Internet Attack Categories
This site uses a low-threshold, ephemeral approach to deciding whether to list an IP address. In other words, it doesn't take many attempts to make it to my blocklists, which is why they contain many IP's not on other lists. But IP's are also quickly and automatically removed once they stop acting maliciously.
At present, these are the kinds of attacks the servers in the group generating my blocklists record and report.
Port Scanning / Sniffing
Port scanning, or "sniffing," is when a potential attacker scans a server for open ports, especially those associated with services that may enable them to compromise the machine. These service ports include (but are not limited to) the default ports associated with SSH, RD, Plesk, Webmin, and Dropbox.
The servers in the group from which the blocklists on this site are compiled do not use the default ports for these services. That makes them convenient honeypots for would-be hackers, crackers, and miscreants. Once the firewall detects a port scan attempt against these or other commonly-used default ports, the IP address is blocked and added to the database.
This is a simultaneous, brute-force attack by a number of different IP addresses against vulnerable services of a particular server. Because server firewalls typically block IP addresses after a certain number of failed logins, the attacker uses a large number of IP addresses in the hope of having more opportunities to guess the password. Services attacked typically include those that must be exposed to the Internet such as SSH, FTP, SMTP, and mail services.
Hits on HTTP Hacker Honeypot
Every blog script, forum script, and other content-management system has certain default pages that the legitimate site owner can use to log into and manage the site. For example, two of the most common default login pages are /wp-login.php and /xmlrpc.php, both of which are used by WordPress.

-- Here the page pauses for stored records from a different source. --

Lemma revalidation_meaning (k k' : EngineCore) (d : AdmissionDecisionId) (r : RevalidationResult)
    (Hk : engine_wf k) (Hrun : revalidate_locked d k = (Val r, k')) :
  exists record, history_find d (ek_history k) = Some record /\
    is_admitting (dr_outcome record) = true /\ verdict_means k d record r k'.
Proof.
  unfold revalidate_locked, mbind, M_bind, get in Hrun. cbv beta iota in Hrun.
  destruct (history_find d (ek_history k)) as [record|] eqn:Hr; [|done].
  exists record. split; [done|].
  destruct (is_admitting (dr_outcome record)) eqn:Ha; cbn [negb] in Hrun; [|done]. split; [done|].
  destruct (already_released record) eqn:Hrel.
  { injection Hrun as <- <-. unfold verdict_means.
    unfold already_released in Hrel. apply orb_true_iff in Hrel as Hrel'.
    destruct Hrel' as [E%bool_decide_eq_true|E%bool_decide_eq_true];
      verdict_at (dr_state record); rewrite E; by split; [|left]. }
  destruct (holds (ek_ledger k) d) eqn:Hh; cbn [negb] in Hrun.
  2: { destruct (update_record_run k d (fun r => r <| dr_state := RS_Revoked |>
         <| dr_reason := ClaimantDeath |> <| dr_ledger_live := false |>)) as (h & E & _ & _); [done|].
       rewrite E in Hrun. injection Hrun as <- <-. unfold verdict_means.
       verdict_at RS_Revoked. by split; [|right]. }
  destruct (_ || _) eqn:Hep in Hrun.
  { by apply (wp_elim _ _ _ _ _ (withdraw_means k d record Hk _ _ _ Hh)) in Hrun. }
  apply orb_false_iff in Hep as [He%negb_false_iff%N.eqb_eq Hi%negb_false_iff%N.eqb_eq].
  destruct (existsb _ _) eqn:Hfl in Hrun.
  { injection Hrun as <- <-. unfold verdict_means. verdict_at RS_Ambiguous.
    split; [done|]. apply existsb_exists in Hfl as (e & Hin & Hf). apply Exists_exists.
    exists e. split; [by apply list_elem_of_In|done]. }
  by apply (wp_elim _ _ _ _ _ (revalidate_grant_means k d record Hk Hr _ Ha Hh He Hi Hfl)) in Hrun.
Qed.

(** C11: a revalidation's verdict means what it says.  VALID: the grant is held, was
    issued in this epoch and incarnation, its path is up, every resource it uses
    has KNOWN capacity whose allowance covers all admitted load, no generation it
    is bound to has moved, and nothing changed.  INVALIDATED: the same but for a
    moved generation; the ledger is untouched and the record says so.  AMBIGUOUS:
    recovered load awaits reconciliation, and nothing changed.  REVOKED with the
    ledger released: exactly the grant's load is gone and its record is marked;
    otherwise there was nothing to release. *)
Theorem revalidation_sound (k k' : EngineCore) (d : AdmissionDecisionId) (r : RevalidationResult)
    (Hk : engine_wf k) (Hrun : revalidate_locked d k = (Val r, k')) :
  exists record, history_find d (ek_history k) = Some record /\
    is_admitting (dr_outcome record) = true /\ verdict_means k d record r k'.
Proof. by apply revalidation_meaning. Qed.

(** The engine after a first grant, and what calls on it return. *)
Definition granted_engine : EngineCore := first_run.2.

Lemma granted_engine_wf : engine_wf granted_engine.
Proof.
  eapply (answered_wf sample_engine granted_engine (sample_request 1 3) in_process).
  - exact sample_engine_wf.
  - done.
  - apply admit_runs; [exact sample_engine_wf|exact first_run_value].
Qed.

Definition verdict_of_run (run : Expected RevalidationResult * EngineCore) : RevalidationResult :=
  match run.1 with Val r => r | Err _ => RevalidationResult_new end.

Lemma verdict_value (run : Expected RevalidationResult * EngineCore) :
  has_value run.1 = true -> run = (Val (verdict_of_run run), run.2).
Proof. by destruct run as [[d|s] k]. Qed.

If a site doesn't use the CMS software associated with a default login page (or if they've changed the location of that page), then the default pages make handy places to plant honeypots to trap Internet miscreants looking for sites to hack, deface, or otherwise compromise.
Honeypots can also be planted on URL's besides login pages if those pages are known to have security vulnerabilities. As with login traps, the purpose of these honeypots is to trap would-be hackers trying to access them.
Web Contact Form Spam
These are failed attempts to send mail through a Web-based contact form by IP addresses that managed to get past all the other safeguards. In order to be included on these lists, an attacker had to get as far as trying to send the mail, which was then detected as spam and rejected.
Multiple Failed Logins
These IP addresses actually attempted, but failed, to log into SSH, FTP, cPanel, SMTP, or other services. After a certain number of failures, they are blocked by the firewall and added to the blocklists.
It's important to note that the vast majority of these attacks are carried out by robots using IP addresses of computers that have been compromised in some way, such as by a virus. If you use the lists on this site, make sure to update or purge them regularly, or else you eventually will start blocking legitimate traffic.
This page will be updated as new categories are added.